2. Please come at the pickup time. Tuesdays 6-8pm or Wed. from 8-10am. I can make an extra pickup time if you email me, but baskets will not be ready at 5pm on Tuesdays as we pick everything fresh and only throw everything together right before everyone gets here at 6. If you come early, we’ll probably just still be running around like crazy, which could be good for a laugh, but we won’t have anything ready.
3. Use the veggies as soon as possible. Everything in your baskets is very perishable. Eat, freeze, can, dry, or give away your baskets each week. Not much will keep past a week. If you can’t use it all in a week, try to pick the baskets that are not as full or find someone to share with.

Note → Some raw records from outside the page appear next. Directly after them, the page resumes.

(** ** The invariant *)

Record Inv (w : World) (pending : list nat) (prep : list Publication) : Prop := {
  inv_mgr : ∀ s se, sessions w !! s = Some se → is_Some (managers w !! s_manager se);
  inv_reg : ∀ m i s, registered w m i s ↔ open_bound w s m i;
  inv_ne : ∀ m mg i ss, managers w !! m = Some mg → m_sessions mg !! i = Some ss → ss ≠ ∅;
  inv_sid : ∀ s se i, sessions w !! s = Some se → s_identity se = Some i →
    ∃ idn, identities w !! i = Some idn ∧ id_manager idn = s_manager se;
  inv_own : ∀ t tb name e, tables w !! t = Some tb → t_users tb !! name = Some e →
    identities w !! e_identity e = Some (mkIdentity (t_manager tb) name true);
  inv_inj : ∀ t name t' name' i, owner w t name i → owner w t' name' i → t = t' ∧ name = name';
  inv_valid : ∀ i, is_valid w i → ∃ t name, owner w t name i;
  inv_pend : ∀ s m i, open_bound w s m i → ¬ is_valid w i → s ∈ pending;
  inv_prep_nodup : NoDup (p_table <$> prep);
  inv_prep : ∀ p, p ∈ prep → prepared_ok w p;
  inv_prep_inj : ∀ p p' name name' e e', p ∈ prep → p' ∈ prep →
    p_next p !! name = Some e → p_next p' !! name' = Some e' →
    e_identity e = e_identity e' → p_table p = p_table p' ∧ name = name';
}.

(** ** Frames: what the loops over [set_valid] touch *)

Lemma foldl_set_valid_frame {A} (f : A → nat) b l w :
  let w' := foldl (λ w x, set_valid b (f x) w) w l in
  managers w' = managers w ∧ tables w' = tables w ∧ sessions w' = sessions w ∧
  counters w' = counters w ∧ events w' = events w.
Proof. revert w; induction l as [|x l IH]; intros w; simpl; [done|]. apply (IH (set_valid _ _ _)). Qed.

Definition with_valid (b : bool) (x : Identity) : Identity :=
  mkIdentity (id_manager x) (id_Name x) b.

Lemma foldl_set_valid_lookup {A} (f : A → nat) b l w j :
  identities (foldl (λ w x, set_valid b (f x) w) w l) !! j =
  (if decide (j ∈ f <$> l) then with_valid b <$> identities w !! j else identities w !! j).
Proof.
  revert w; induction l as [|x l IH]; intros w; simpl; [done|].
  rewrite IH; simpl. rewrite lookup_alter.
  destruct (decide (f x = j)) as [->|Hne]; simpl; repeat case_decide; try set_solver;
    by destruct (identities w !! j).
Qed.

(** The identities a publication makes valid. *)
Definition next_ids (p : Publication) : list nat := e_identity <$> (map_to_list (p_next p)).*2.

Lemma elem_of_next_ids p i :
  i ∈ next_ids p ↔ ∃ name e, p_next p !! name = Some e ∧ e_identity e = i.
Proof.
  unfold next_ids. rewrite list_elem_of_fmap. setoid_rewrite list_elem_of_fmap.
  split.
  - intros (e & -> & [name e'] & -> & Hin%elem_of_map_to_list). eauto.
  - intros (name & e & Hl & <-). exists e; split; [done|].
    exists (name, e); split; [done|]. by apply elem_of_map_to_list.
Qed.

(** The identities after a publication: those of the next table are valid,
    the retired ones are not, every other identity is untouched. *)
Lemma publish_identities p w j :
  identities (publish p w).1 !! j =
  (if decide (j ∈ next_ids p) then with_valid true <$> identities w !! j
   else if decide (j ∈ p_retired p) then with_valid false <$> identities w !! j
   else identities w !! j).
Proof.
  unfold publish; simpl.
  rewrite (foldl_set_valid_lookup e_identity).
  rewrite (foldl_set_valid_lookup id), list_fmap_id. fold (next_ids p).
  repeat case_decide; try done. by destruct (identities w !! j).
Qed.

Lemma publish_frame p w :
  managers (publish p w).1 = managers w ∧ sessions (publish p w).1 = sessions w ∧
  counters (publish p w).1 = counters w ∧ events (publish p w).1 = events w ∧
  tables (publish p w).1 = alter (λ tb, mkTable (t_manager tb) (p_next p)) (p_table p) (tables w).
Proof.
  unfold publish; simpl.
  destruct (foldl_set_valid_frame e_identity true (map_to_list (p_next p)).*2
             (foldl (λ w i, set_valid false i w) w (p_retired p))) as (-> & -> & -> & -> & ->).
  pose proof (foldl_set_valid_frame (λ i, i) false (p_retired p) w) as Hf; simpl in Hf.
  by destruct Hf as (-> & -> & -> & -> & ->).
Qed.

(** An identity of the current table is retired exactly when the next table
    does not carry it over under the same name. *)
Lemma elem_of_retired_of users next i :
  i ∈ retired_of users next ↔
  ∃ name e, users !! name = Some e ∧ e_identity e = i ∧
            e_identity <$> next !! name ≠ Some i.
Proof.
  unfold retired_of. rewrite list_elem_of_omap. split.
  - intros ([name e] & Hin%elem_of_map_to_list & Hf); simpl in *.
    case_bool_decide; simplify_eq. eauto.
  - intros (name & e & Hu & <- & Hne). exists (name, e).
    split; [by apply elem_of_map_to_list|]. simpl. by rewrite bool_decide_eq_false_2.
Qed.

(** ** Publication preserves the invariant *)

Lemma is_valid_eq w i idn : identities w !! i = Some idn → is_valid w i ↔ id_valid idn = true.
Proof. unfold is_valid. naive_solver. Qed.

Lemma publish_owner p w t name i :
  (∃ tb, tables w !! p_table p = Some tb) →
  owner (publish p w).1 t name i ↔
  (t = p_table p ∧ ∃ e, p_next p !! name = Some e ∧ e_identity e = i) ∨
  (t ≠ p_table p ∧ owner w t name i).
Proof.
  intros [tb Htb]. unfold owner.
  destruct (publish_frame p w) as (_ & _ & _ & _ & ->).
  destruct (decide (t = p_table p)) as [->|Hne].
  - rewrite lookup_alter_eq, Htb; simpl. naive_solver.
  - rewrite lookup_alter_ne by done. naive_solver.
Qed.

Section publish.
Context (w : World) (pending : list nat) (p : Publication) (prep : list Publication).
Context (HI : Inv w pending (p :: prep)).
Context (tb : Table) (Htb : tables w !! p_table p = Some tb).

Lemma publish_prepared : prepared_ok w p.
Proof. apply (inv_prep _ _ _ HI). set_solver. Qed.

Lemma publish_retired_owner i : i ∈ p_retired p → ∃ name e,
  t_users tb !! name = Some e ∧ e_identity e = i ∧ e_identity <$> p_next p !! name ≠ Some i.
Proof.
  destruct publish_prepared as (tb' & Htb' & Hret & _). simplify_eq.
  rewrite Hret. apply elem_of_retired_of.
Qed.
(* ===== verification/Registry.v ===== *)
(** * Tagged registries: the endpoint, inbound and service managers

    Model of src/runtime/sing-box/adapter/{endpoint,inbound,service}/manager.go
    and of the life-cycle helpers they call (adapter/lifecycle.go,
    adapter/lifecycle_legacy.go).  The three managers keep a slice of objects
    in creation order and a map from tag to object; objects are compared by
    pointer, which is [a_id]. *)
From S2P Require Import Prelude.

(** ** Life cycle *)

(** lifecycle.go, [StartStage]. *)
Inductive StartStage :=
| StartStateInitialize
| StartStateStart
| StartStatePostStart
| StartStateStarted.

#[export] Instance StartStage_eq_dec : EqDecision StartStage.
Proof. solve_decision. Defined.

Definition stage_value (s : StartStage) : nat :=
  match s with
  | StartStateInitialize => 0
  | StartStateStart => 1
  | StartStatePostStart => 2
  | StartStateStarted => 3
  end.

(** lifecycle.go, [ListStartStages]. *)
Definition ListStartStages : list StartStage :=
  [StartStateInitialize; StartStateStart; StartStatePostStart; StartStateStarted].

(** lifecycle.go, [(s StartStage) String]. *)
Definition stage_String (s : StartStage) : string :=
  match s with
  | StartStateInitialize => "initialize"
  | StartStateStart => "start"
  | StartStatePostStart => "post-start"
  | StartStateStarted => "finish-start"
  end.

(** The methods a manager can call on an object. *)
Inductive method :=
| MStartStage (stage : StartStage)   (** [Lifecycle.Start(stage)] *)
| MPreStart
| MStart
| MPostStart
| MClose.

#[export] Instance method_eq_dec : EqDecision method.
Proof. solve_decision. Defined.

(** Which of the start interfaces an object implements. *)
Inductive starter :=
| Lifecycle
| Legacy (pre start post : bool).

#[export] Instance starter_eq_dec : EqDecision starter.
Proof. solve_decision. Defined.

(** An inbound, outbound, endpoint or service. *)
Record Adapter := mkAdapter {
  a_id : nat;
  a_Type : string;
  a_Tag : string;
  a_Dependencies : list string;
  a_starter : starter;
  a_closer : bool;
}.

#[export] Instance Adapter_eq_dec : EqDecision Adapter.
Proof. solve_decision. Defined.

(** lifecycle_legacy.go, [LegacyStart]: the method to call, if any. *)
Definition LegacyStart_method (x : Adapter) (stage : StartStage) : option method :=
  match a_starter x with
  | Lifecycle => Some (MStartStage stage)
  | Legacy pre start post =>
      match stage with
      | StartStateInitialize => if pre then Some MPreStart else None
      | StartStateStart => if start then Some MStart else None
      | StartStatePostStart => None
      | StartStateStarted => if post then Some MPostStart else None
      end
  end.

(** The calls made so far, in order. *)
Notation calls := (list (nat * method)).

Section calls.
(** What each method of each object answers. *)
Context (answer : nat → method → option error).

Definition invoke (x : Adapter) (m : method) (l : calls) : calls * option error :=
  (l ++ [(a_id x, m)], answer (a_id x) m).

Definition LegacyStart (x : Adapter) (stage : StartStage) (l : calls) : calls * option error :=
  match LegacyStart_method x stage with
  | None => (l, None)
  | Some m => invoke x m l
  end.

(** [common.Close] of one object, and [x.Close()] on one that has it. *)
Definition Close (x : Adapter) (l : calls) : calls * option error :=
  if a_closer x then invoke x MClose l else (l, None).

Definition display (kind : string) (x : Adapter) : string :=
  kind +:+ "/" +:+ a_Type x +:+ "[" +:+ a_Tag x +:+ "]".

(** Start every object of a slice at one stage, up to the first error. *)
Fixpoint start_each (kind : string) (stage : StartStage) (xs : list Adapter) (l : calls)
    : calls * option error :=
  match xs with
  | [] => (l, None)
  | x :: xs =>
      match LegacyStart x stage l with
      | (l', Some e) => (l', Some (ECause e (stage_String stage +:+ " " +:+ display kind x)))
      | (l', None) => start_each kind stage xs l'
      end
  end.

(** Start one object through a list of stages, up to the first error. *)
Fixpoint start_stages (kind : string) (x : Adapter) (stages : list StartStage) (l : calls)
    : calls * option error :=
  match stages with
  | [] => (l, None)
  | stage :: stages =>
      match LegacyStart x stage l with
      | (l', Some e) => (l', Some (ECause e (stage_String stage +:+ " " +:+ display kind x)))
      | (l', None) => start_stages kind x stages l'
      end
  end.

(** Close every object of a slice; the errors are collected and dropped. *)
Fixpoint close_each (xs : list Adapter) (l : calls) : calls :=
  match xs with
  | [] => l
  | x :: xs => close_each xs (Close x l).1
  end.
End calls.

(** [common.Index(xs, it == x)]: the first position of the pointer. *)
Fixpoint index_of (x : Adapter) (xs : list Adapter) : option nat :=
  match xs with
  | [] => None
  | y :: ys => if decide (a_id y = a_id x) then Some 0 else S <$> index_of x ys
  end.

(** [append(xs[:i], xs[i+1:]...)]. *)
Definition remove_at (i : nat) (xs : list Adapter) : list Adapter := take i xs ++ drop (S i) xs.

(** ** The managers *)

(** The state of endpoint, inbound and service [Manager]. *)
Record Registry := mkRegistry {
  g_started : bool;
  g_stage : StartStage;
  g_items : list Adapter;
  g_byTag : gmap string Adapter;
  g_calls : calls;
}.

Definition NewManager : Registry := mkRegistry false StartStateInitialize [] ∅ [].

Section managers.
Context {Options : Type}.
Context (answer : nat → method → option error).
(** [registry.Create] of the respective registry. *)
Context (create : string → string → Options → result Adapter).

(** [Start] of the inbound and service managers. *)
Definition Start_all (kind : string) (stage : StartStage) (g : Registry) : Registry * option error :=
  if g_started g && bool_decide (stage_value stage ≤ stage_value (g_stage g))
  then (g, Some (EPanic "already started"))
  else
    let '(l, err) := start_each answer kind stage (g_items g) (g_calls g) in
    (mkRegistry true stage (g_items g) (g_byTag g) l, err).

Definition Inbound_Start : StartStage → Registry → Registry * option error := Start_all "inbound".
Definition Service_Start : StartStage → Registry → Registry * option error := Start_all "service".

(** Endpoints are started together with the outbounds, so [Start] of their
    manager skips that stage. *)
Definition Endpoint_Start (stage : StartStage) (g : Registry) : Registry * option error :=
  if g_started g && bool_decide (stage_value stage ≤ stage_value (g_stage g))
  then (g, Some (EPanic "already started"))
  else if decide (stage = StartStateStart)
  then (mkRegistry true stage (g_items g) (g_byTag g) (g_calls g), None)
  else
    let '(l, err) := start_each answer "endpoint" stage (g_items g) (g_calls g) in
    (mkRegistry true stage (g_items g) (g_byTag g) l, err).

(** [Close] of the three managers. *)
Definition Manager_Close (g : Registry) : Registry * option error :=
  if negb (g_started g) then (g, None)
  else (mkRegistry false (g_stage g) [] (g_byTag g) (close_each answer (g_items g) (g_calls g)), None).

(** [Get] of the endpoint and service managers; an inbound lookup falls back
    to the endpoints. *)
Definition Manager_Get (tag : string) (g : Registry) : option Adapter := g_byTag g !! tag.
Definition Inbound_Get (endpoint : Registry) (tag : string) (g : Registry) : option Adapter :=
  match g_byTag g !! tag with
  | Some x => Some x
  | None => Manager_Get tag endpoint
  end.

(** [Remove] of the three managers. *)
Definition Manager_Remove (tag : string) (g : Registry) : Registry * option error :=
  match g_byTag g !! tag with
  | None => (g, Some ErrInvalid)
  | Some x =>
      let byTag := delete tag (g_byTag g) in
      match index_of x (g_items g) with
      | None => (mkRegistry (g_started g) (g_stage g) (g_items g) byTag (g_calls g),
                 Some (EPanic "invalid index"))
      | Some i =>
          let '(l, err) := if g_started g then Close answer x (g_calls g) else (g_calls g, None) in
          (mkRegistry (g_started g) (g_stage g) (remove_at i (g_items g)) byTag l, err)
      end
  end.

(** [Create] of the three managers, [kind] being the word in their messages. *)
Definition Manager_Create (kind tag type : string) (options : Options) (g : Registry)
    : Registry * option error :=
  match create tag type options with
  | Err e => (g, Some e)
  | Ok x =>
      let with_calls l := mkRegistry (g_started g) (g_stage g) (g_items g) (g_byTag g) l in
      let append items l :=
        mkRegistry (g_started g) (g_stage g) (items ++ [x]) (<[tag := x]> (g_byTag g)) l in
      match (if g_started g then start_stages answer kind x ListStartStages (g_calls g)
             else (g_calls g, None)) with
      | (l, Some e) => (with_calls l, Some e)
      | (l, None) =>
          match g_byTag g !! tag with
          | None => (append (g_items g) l, None)
          | Some old =>
              match (if g_started g then Close answer old l else (l, None)) with
              | (l, Some e) => (with_calls l, Some (ECause e ("close " +:+ display kind old)))
              | (l, None) =>
                  match index_of old (g_items g) with
                  | None => (with_calls l, Some (EPanic "invalid index"))
                  | Some i => (append (remove_at i (g_items g)) l, None)
                  end
              end
          end
      end
  end.

Definition Endpoint_Create := Manager_Create "endpoint".
Definition Inbound_Create := Manager_Create "inbound".
Definition Service_Create := Manager_Create "service".
End managers.

(** ** Removal by pointer *)

Lemma index_of_Some x xs i :
  index_of x xs = Some i → ∃ y, xs !! i = Some y ∧ a_id y = a_id x.
Proof.
  revert i; induction xs as [|y xs IH]; intros i; simpl; [done|].
  case_decide; [intros [= <-]; eauto|]. intros (j & Hj & ->)%fmap_Some. by apply IH in Hj.
Qed.

Lemma index_of_elem x xs : x ∈ xs → is_Some (index_of x xs).
Proof.
  induction xs as [|y xs IH]; [by intros ?%not_elem_of_nil|].
  intros [->|Hx]%elem_of_cons; simpl; [rewrite decide_True by done; eauto|].
  case_decide; [eauto|]. apply fmap_is_Some. by apply IH.
Qed.

Lemma remove_at_Permutation i xs x : xs !! i = Some x → xs ≡ₚ x :: remove_at i xs.
Proof.
  intros Hi. unfold remove_at. rewrite <-(take_drop_middle _ _ _ Hi) at 1.
  by rewrite Permutation_middle.
Qed.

This isn’t a problem for most members. We also include odd fruits and vegetables so if you don’t know how to prepare something, just ask.
4. If you’re on vacation, please find someone else to pickup your baskets. For the same reasons you should use your veggies fast, we can’t keep them for a week here either. Hopefully if you aren’t around to pickup, you know someone that can help you out and pickup for you. Just have them say your name on pickup day and you’re fine.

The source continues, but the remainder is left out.